# Description of the task
Search the records below for the word "filename". Pull out each line that has it.

# Input records
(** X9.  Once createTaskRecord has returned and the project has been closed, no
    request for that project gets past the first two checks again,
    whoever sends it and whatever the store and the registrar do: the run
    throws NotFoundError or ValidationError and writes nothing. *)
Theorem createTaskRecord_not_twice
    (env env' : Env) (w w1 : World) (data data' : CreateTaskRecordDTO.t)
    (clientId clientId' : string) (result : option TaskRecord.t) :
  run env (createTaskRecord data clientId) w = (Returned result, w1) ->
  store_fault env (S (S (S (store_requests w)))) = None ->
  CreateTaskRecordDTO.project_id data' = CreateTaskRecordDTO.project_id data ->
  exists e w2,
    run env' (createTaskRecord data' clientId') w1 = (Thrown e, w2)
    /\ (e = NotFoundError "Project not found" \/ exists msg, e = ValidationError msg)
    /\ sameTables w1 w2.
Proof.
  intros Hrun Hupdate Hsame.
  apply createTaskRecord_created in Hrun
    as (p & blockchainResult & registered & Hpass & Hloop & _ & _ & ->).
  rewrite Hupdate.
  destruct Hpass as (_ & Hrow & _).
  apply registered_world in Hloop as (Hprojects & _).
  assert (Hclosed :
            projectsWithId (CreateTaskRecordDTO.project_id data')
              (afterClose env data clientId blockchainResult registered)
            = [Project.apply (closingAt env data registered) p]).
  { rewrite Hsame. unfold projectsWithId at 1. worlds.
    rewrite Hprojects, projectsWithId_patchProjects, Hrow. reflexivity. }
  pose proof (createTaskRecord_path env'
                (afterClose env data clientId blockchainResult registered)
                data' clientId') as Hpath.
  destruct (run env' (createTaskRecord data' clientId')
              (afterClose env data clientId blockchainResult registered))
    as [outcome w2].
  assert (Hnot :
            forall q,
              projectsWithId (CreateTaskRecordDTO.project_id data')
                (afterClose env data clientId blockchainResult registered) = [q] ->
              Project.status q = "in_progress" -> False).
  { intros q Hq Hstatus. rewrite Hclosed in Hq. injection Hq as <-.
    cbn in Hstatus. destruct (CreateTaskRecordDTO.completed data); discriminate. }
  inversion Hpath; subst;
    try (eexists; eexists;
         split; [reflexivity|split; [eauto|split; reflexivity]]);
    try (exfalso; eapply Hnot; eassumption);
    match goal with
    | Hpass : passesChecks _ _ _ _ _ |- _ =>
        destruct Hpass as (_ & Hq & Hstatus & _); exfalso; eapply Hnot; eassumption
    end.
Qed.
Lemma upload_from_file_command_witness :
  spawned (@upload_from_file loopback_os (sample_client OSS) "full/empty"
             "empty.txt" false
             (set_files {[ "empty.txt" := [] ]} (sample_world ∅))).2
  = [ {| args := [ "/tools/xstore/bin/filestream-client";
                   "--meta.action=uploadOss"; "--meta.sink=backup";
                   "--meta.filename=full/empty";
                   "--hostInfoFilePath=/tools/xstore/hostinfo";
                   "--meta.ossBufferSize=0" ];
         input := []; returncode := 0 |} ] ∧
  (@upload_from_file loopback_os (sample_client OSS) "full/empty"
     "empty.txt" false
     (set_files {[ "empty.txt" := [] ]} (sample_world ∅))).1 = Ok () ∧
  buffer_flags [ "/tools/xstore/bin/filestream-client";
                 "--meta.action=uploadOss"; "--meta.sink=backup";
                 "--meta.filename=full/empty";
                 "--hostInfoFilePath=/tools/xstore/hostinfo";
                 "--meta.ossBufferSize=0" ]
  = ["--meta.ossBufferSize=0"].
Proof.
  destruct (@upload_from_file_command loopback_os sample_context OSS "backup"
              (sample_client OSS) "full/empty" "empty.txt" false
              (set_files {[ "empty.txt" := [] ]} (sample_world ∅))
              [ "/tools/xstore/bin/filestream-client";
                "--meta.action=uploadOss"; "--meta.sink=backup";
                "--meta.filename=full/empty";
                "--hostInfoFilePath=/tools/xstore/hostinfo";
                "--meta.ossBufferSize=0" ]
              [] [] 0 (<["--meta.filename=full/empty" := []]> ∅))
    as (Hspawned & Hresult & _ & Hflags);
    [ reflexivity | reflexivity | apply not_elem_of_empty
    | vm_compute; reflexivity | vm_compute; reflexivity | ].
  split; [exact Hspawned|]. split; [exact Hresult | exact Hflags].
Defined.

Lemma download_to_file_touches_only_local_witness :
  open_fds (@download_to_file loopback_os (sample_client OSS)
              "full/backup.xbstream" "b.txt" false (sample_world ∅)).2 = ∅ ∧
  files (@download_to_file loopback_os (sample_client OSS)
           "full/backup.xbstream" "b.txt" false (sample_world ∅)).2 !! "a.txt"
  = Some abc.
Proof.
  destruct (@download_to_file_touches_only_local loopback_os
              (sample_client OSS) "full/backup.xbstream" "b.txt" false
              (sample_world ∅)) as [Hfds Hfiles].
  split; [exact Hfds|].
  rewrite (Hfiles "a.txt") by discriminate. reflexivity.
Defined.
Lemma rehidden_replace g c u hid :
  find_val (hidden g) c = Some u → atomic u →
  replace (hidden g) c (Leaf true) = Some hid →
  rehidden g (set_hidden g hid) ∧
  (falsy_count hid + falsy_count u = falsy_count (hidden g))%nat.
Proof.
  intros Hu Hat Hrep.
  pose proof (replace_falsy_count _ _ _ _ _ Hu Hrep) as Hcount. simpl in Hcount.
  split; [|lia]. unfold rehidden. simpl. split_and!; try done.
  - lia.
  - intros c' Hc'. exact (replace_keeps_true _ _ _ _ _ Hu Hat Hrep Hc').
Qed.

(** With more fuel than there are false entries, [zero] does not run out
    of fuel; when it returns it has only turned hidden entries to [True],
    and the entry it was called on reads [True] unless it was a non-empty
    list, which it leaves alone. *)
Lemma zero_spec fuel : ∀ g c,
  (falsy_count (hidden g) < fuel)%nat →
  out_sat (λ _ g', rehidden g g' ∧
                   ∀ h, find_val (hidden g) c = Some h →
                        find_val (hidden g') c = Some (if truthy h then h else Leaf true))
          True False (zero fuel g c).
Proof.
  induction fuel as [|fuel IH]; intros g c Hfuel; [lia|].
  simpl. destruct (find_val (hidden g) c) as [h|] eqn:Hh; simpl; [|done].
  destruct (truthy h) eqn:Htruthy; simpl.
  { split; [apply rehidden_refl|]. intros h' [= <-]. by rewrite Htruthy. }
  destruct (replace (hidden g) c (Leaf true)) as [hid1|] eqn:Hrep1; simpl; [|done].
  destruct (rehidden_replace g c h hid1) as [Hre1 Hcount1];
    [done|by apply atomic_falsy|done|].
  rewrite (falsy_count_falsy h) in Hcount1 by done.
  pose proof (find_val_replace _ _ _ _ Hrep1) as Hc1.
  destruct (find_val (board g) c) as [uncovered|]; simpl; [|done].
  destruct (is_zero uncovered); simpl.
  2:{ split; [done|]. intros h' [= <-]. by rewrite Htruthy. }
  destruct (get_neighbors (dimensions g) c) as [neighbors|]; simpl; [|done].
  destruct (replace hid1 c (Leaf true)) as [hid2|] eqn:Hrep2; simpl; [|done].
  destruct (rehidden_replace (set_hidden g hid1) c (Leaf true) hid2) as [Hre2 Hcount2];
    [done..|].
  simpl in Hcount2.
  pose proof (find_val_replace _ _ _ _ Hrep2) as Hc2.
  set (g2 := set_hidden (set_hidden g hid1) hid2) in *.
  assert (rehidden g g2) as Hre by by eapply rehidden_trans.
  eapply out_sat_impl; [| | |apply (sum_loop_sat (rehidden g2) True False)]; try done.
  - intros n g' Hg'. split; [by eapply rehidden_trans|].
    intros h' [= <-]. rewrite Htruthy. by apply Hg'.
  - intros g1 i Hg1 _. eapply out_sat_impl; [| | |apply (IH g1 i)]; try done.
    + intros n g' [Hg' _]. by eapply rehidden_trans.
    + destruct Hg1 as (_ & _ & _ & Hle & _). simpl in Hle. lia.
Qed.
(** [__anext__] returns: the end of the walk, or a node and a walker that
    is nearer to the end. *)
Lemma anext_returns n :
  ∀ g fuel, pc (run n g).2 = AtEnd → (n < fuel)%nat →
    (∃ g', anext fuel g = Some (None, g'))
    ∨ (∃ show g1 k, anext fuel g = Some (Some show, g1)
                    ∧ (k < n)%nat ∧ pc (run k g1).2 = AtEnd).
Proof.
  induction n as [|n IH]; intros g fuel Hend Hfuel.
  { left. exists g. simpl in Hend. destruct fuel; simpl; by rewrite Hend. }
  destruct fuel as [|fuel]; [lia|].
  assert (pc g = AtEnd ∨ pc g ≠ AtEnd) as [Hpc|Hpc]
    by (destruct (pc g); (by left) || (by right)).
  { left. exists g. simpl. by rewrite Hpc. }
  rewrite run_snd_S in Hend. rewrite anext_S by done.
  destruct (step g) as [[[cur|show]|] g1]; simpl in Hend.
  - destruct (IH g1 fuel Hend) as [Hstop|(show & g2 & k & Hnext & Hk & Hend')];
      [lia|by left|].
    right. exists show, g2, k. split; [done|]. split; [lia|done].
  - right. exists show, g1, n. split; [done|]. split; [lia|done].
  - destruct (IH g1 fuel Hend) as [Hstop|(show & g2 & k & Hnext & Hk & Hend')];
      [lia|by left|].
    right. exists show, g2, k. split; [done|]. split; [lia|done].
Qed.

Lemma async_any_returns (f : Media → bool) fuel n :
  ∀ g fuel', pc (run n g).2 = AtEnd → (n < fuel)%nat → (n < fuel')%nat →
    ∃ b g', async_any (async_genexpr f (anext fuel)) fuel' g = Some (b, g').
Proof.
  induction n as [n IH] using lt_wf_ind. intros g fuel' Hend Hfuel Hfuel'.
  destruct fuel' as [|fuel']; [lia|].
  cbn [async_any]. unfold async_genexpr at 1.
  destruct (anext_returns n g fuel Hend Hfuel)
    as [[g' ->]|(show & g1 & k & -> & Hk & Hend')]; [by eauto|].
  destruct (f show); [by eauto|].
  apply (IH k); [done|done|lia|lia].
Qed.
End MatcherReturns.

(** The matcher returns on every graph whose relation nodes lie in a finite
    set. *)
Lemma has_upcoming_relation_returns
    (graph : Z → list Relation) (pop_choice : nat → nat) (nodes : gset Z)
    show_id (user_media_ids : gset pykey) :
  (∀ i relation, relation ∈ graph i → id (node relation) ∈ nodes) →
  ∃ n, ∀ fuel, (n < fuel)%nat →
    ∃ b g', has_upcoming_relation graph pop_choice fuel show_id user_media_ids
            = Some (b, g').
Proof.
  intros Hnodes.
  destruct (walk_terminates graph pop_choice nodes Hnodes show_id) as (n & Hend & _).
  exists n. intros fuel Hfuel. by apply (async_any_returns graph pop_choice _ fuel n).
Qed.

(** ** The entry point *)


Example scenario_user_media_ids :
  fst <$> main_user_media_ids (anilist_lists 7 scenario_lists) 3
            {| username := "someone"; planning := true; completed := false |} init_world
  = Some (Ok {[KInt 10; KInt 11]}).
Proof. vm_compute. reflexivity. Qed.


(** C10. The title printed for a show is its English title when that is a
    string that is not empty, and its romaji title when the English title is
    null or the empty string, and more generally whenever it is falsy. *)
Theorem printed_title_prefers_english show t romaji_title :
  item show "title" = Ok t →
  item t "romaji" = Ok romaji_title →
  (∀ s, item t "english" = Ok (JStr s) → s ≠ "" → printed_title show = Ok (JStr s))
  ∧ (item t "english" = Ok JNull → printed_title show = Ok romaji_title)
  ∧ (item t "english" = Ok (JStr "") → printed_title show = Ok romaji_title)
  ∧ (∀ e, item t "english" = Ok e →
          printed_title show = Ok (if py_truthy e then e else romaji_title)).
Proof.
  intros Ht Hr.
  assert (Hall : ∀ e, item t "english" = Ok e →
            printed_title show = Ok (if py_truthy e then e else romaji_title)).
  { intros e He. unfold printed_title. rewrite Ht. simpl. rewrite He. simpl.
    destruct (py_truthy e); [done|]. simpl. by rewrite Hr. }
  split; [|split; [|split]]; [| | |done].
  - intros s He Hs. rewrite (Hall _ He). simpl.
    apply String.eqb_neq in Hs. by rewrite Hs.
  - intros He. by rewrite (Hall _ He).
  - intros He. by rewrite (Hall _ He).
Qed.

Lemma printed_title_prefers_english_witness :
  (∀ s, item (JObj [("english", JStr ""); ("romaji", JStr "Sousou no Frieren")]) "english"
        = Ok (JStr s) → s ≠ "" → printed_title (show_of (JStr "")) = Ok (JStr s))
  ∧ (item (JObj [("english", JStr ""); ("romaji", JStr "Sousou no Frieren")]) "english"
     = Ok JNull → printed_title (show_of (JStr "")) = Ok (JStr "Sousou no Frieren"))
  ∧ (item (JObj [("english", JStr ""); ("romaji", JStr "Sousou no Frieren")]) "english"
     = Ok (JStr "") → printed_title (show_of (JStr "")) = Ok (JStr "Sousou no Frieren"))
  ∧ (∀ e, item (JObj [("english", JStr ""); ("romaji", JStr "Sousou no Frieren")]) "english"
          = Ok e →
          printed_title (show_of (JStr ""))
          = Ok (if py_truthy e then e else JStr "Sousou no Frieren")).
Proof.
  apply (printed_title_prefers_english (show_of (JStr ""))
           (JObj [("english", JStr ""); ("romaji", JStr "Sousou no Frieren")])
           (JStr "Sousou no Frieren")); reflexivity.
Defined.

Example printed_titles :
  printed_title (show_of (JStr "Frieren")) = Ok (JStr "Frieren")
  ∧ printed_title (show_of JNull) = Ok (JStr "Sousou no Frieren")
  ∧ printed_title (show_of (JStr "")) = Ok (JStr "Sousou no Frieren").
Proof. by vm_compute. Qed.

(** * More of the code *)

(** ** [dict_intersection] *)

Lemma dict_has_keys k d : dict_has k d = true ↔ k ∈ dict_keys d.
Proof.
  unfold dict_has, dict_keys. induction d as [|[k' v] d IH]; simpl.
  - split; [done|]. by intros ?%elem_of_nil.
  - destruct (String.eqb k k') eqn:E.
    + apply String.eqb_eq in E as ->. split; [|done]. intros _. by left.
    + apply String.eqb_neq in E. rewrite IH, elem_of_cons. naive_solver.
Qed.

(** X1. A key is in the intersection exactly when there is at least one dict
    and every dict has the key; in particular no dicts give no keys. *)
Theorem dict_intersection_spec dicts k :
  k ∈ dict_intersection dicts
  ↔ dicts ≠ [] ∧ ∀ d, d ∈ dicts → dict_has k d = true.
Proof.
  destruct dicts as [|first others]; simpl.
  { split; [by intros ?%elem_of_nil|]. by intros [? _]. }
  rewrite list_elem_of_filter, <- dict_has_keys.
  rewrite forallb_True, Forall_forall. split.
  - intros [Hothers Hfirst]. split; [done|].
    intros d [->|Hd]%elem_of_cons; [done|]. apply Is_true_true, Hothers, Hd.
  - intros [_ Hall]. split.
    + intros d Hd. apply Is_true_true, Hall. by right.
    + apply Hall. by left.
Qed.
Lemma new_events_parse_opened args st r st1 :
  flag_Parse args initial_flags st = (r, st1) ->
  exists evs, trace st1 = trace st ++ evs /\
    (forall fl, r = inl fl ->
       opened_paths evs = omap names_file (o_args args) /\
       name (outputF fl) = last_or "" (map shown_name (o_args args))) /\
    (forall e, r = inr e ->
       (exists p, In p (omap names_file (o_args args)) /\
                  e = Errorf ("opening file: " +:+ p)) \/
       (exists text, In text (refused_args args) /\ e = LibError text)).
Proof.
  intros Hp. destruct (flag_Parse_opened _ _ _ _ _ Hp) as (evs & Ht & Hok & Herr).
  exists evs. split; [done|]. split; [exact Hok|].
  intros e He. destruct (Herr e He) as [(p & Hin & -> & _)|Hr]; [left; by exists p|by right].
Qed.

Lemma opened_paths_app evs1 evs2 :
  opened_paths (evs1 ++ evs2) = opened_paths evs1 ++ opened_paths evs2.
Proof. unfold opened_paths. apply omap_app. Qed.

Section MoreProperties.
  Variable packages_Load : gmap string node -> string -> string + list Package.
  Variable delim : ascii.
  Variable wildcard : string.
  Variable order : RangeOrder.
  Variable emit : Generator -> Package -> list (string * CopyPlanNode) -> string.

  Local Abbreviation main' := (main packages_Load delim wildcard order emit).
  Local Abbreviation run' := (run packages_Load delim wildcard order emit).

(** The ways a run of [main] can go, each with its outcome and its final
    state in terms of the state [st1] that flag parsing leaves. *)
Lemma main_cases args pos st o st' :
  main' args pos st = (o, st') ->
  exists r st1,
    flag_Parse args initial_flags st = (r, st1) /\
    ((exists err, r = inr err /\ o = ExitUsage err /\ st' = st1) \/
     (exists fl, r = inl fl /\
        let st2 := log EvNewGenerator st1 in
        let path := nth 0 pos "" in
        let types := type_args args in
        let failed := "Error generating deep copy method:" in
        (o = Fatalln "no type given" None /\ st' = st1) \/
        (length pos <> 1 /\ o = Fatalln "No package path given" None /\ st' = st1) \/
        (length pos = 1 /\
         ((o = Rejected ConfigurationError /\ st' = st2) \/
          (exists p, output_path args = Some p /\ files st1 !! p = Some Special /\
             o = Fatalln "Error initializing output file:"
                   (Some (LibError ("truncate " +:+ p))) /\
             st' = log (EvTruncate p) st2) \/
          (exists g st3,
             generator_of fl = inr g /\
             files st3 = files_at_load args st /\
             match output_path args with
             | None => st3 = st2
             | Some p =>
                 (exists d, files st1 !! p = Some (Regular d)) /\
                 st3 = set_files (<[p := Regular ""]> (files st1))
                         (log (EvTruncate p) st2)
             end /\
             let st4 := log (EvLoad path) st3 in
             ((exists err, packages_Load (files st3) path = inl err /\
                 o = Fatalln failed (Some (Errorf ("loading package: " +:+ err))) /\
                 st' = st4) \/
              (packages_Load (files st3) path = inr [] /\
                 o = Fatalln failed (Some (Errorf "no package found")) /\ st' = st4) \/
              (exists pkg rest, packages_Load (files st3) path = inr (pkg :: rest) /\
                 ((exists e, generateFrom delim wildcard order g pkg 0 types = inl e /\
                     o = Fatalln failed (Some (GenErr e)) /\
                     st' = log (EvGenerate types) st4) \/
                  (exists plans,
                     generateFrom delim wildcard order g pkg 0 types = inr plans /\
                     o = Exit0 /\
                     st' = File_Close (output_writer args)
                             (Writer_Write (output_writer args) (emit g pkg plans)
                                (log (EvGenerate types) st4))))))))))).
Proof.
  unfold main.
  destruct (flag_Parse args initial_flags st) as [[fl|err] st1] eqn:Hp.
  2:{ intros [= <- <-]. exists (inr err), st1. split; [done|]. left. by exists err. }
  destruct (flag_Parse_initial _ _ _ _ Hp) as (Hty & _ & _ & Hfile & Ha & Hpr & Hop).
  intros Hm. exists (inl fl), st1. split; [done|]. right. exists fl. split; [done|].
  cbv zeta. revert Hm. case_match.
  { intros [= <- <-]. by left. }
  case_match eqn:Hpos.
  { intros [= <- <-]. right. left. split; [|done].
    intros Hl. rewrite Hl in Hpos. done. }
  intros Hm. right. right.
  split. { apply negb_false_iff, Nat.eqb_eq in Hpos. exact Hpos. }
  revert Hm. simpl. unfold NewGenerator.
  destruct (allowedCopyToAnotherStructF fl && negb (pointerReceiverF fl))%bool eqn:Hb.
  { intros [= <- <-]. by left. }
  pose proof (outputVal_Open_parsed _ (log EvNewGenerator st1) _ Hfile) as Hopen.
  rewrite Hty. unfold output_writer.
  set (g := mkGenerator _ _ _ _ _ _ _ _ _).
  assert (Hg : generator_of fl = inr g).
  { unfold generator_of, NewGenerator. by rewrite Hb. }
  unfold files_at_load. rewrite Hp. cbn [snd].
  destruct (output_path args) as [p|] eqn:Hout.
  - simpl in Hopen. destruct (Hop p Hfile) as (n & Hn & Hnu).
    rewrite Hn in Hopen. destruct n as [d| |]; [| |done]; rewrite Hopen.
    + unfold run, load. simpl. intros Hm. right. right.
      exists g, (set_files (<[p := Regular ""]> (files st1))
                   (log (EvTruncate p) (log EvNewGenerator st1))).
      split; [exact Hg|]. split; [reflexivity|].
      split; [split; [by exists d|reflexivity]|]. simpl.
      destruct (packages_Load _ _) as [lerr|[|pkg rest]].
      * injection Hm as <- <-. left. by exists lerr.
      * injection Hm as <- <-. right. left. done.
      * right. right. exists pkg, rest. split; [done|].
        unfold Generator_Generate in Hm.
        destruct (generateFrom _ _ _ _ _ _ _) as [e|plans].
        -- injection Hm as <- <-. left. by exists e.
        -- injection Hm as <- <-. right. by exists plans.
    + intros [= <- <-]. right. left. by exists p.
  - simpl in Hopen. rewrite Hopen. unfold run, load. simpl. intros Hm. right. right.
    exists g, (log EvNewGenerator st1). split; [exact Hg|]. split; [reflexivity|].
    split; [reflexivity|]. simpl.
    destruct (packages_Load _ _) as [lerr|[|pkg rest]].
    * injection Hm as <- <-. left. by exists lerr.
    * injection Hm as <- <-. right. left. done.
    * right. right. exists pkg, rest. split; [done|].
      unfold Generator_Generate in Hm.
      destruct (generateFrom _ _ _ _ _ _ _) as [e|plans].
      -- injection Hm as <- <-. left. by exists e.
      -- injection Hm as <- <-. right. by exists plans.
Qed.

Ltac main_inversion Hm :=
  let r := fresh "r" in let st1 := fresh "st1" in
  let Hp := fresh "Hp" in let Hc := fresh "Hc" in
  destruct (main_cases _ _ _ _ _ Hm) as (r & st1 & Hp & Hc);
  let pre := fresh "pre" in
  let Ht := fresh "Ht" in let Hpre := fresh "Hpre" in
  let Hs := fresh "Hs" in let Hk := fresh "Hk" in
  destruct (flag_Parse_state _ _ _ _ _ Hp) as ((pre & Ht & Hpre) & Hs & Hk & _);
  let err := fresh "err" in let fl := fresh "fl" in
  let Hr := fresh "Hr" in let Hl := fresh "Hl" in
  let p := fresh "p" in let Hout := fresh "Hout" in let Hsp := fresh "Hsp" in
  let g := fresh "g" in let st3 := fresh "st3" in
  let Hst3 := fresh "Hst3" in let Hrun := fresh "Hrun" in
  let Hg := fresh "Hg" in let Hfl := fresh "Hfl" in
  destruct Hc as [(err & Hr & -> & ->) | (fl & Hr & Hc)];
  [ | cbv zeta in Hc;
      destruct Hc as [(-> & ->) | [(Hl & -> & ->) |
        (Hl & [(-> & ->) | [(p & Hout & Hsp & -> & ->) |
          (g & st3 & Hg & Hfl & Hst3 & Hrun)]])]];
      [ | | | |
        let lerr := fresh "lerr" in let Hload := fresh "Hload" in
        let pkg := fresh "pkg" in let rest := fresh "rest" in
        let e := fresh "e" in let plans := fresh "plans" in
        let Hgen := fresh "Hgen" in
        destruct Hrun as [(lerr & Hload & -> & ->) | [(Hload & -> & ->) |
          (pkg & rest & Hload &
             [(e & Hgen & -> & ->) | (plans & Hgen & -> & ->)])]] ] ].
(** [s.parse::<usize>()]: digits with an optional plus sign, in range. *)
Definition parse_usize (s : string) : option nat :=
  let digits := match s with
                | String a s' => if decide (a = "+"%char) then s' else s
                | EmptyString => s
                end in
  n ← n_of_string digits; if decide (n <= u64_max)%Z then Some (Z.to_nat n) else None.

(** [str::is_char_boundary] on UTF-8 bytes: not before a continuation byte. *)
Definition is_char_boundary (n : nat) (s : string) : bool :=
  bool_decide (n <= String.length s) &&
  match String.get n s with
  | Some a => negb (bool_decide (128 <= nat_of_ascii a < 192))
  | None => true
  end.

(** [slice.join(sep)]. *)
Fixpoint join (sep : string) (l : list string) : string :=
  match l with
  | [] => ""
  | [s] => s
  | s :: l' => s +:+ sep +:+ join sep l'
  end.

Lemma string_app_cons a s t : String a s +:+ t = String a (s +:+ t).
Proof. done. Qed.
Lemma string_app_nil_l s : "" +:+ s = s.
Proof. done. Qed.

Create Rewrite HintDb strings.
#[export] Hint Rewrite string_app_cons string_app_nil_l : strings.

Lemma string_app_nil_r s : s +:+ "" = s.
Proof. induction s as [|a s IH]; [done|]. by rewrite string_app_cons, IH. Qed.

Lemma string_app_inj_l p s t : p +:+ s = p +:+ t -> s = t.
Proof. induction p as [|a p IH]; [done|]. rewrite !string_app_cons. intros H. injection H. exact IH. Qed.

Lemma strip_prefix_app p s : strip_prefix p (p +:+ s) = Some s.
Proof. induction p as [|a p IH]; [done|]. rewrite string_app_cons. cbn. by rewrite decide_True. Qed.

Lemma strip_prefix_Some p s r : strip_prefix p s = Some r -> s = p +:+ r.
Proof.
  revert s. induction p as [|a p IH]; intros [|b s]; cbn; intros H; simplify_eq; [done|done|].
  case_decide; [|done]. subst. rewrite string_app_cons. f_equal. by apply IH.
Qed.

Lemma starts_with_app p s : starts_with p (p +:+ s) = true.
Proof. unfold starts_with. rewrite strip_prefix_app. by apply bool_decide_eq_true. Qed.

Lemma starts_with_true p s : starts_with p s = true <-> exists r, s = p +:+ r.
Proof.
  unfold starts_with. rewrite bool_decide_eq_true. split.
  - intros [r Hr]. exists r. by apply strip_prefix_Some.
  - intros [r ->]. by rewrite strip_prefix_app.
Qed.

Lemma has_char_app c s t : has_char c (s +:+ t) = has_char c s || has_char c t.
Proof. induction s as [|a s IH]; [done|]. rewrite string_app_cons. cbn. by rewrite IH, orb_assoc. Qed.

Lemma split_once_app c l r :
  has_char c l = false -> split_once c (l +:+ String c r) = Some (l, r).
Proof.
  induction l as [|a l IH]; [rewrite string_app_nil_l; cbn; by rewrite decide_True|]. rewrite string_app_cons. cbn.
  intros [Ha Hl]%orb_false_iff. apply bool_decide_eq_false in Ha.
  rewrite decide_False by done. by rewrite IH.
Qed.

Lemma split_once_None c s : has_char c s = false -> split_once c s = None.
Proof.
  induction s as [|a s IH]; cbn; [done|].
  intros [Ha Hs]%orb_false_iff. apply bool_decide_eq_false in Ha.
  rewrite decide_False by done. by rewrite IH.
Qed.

# Written answer
                   "--meta.filename=full/empty";
                 "--meta.filename=full/empty";
                "--meta.filename=full/empty";
              [] [] 0 (<["--meta.filename=full/empty" := []]> ∅))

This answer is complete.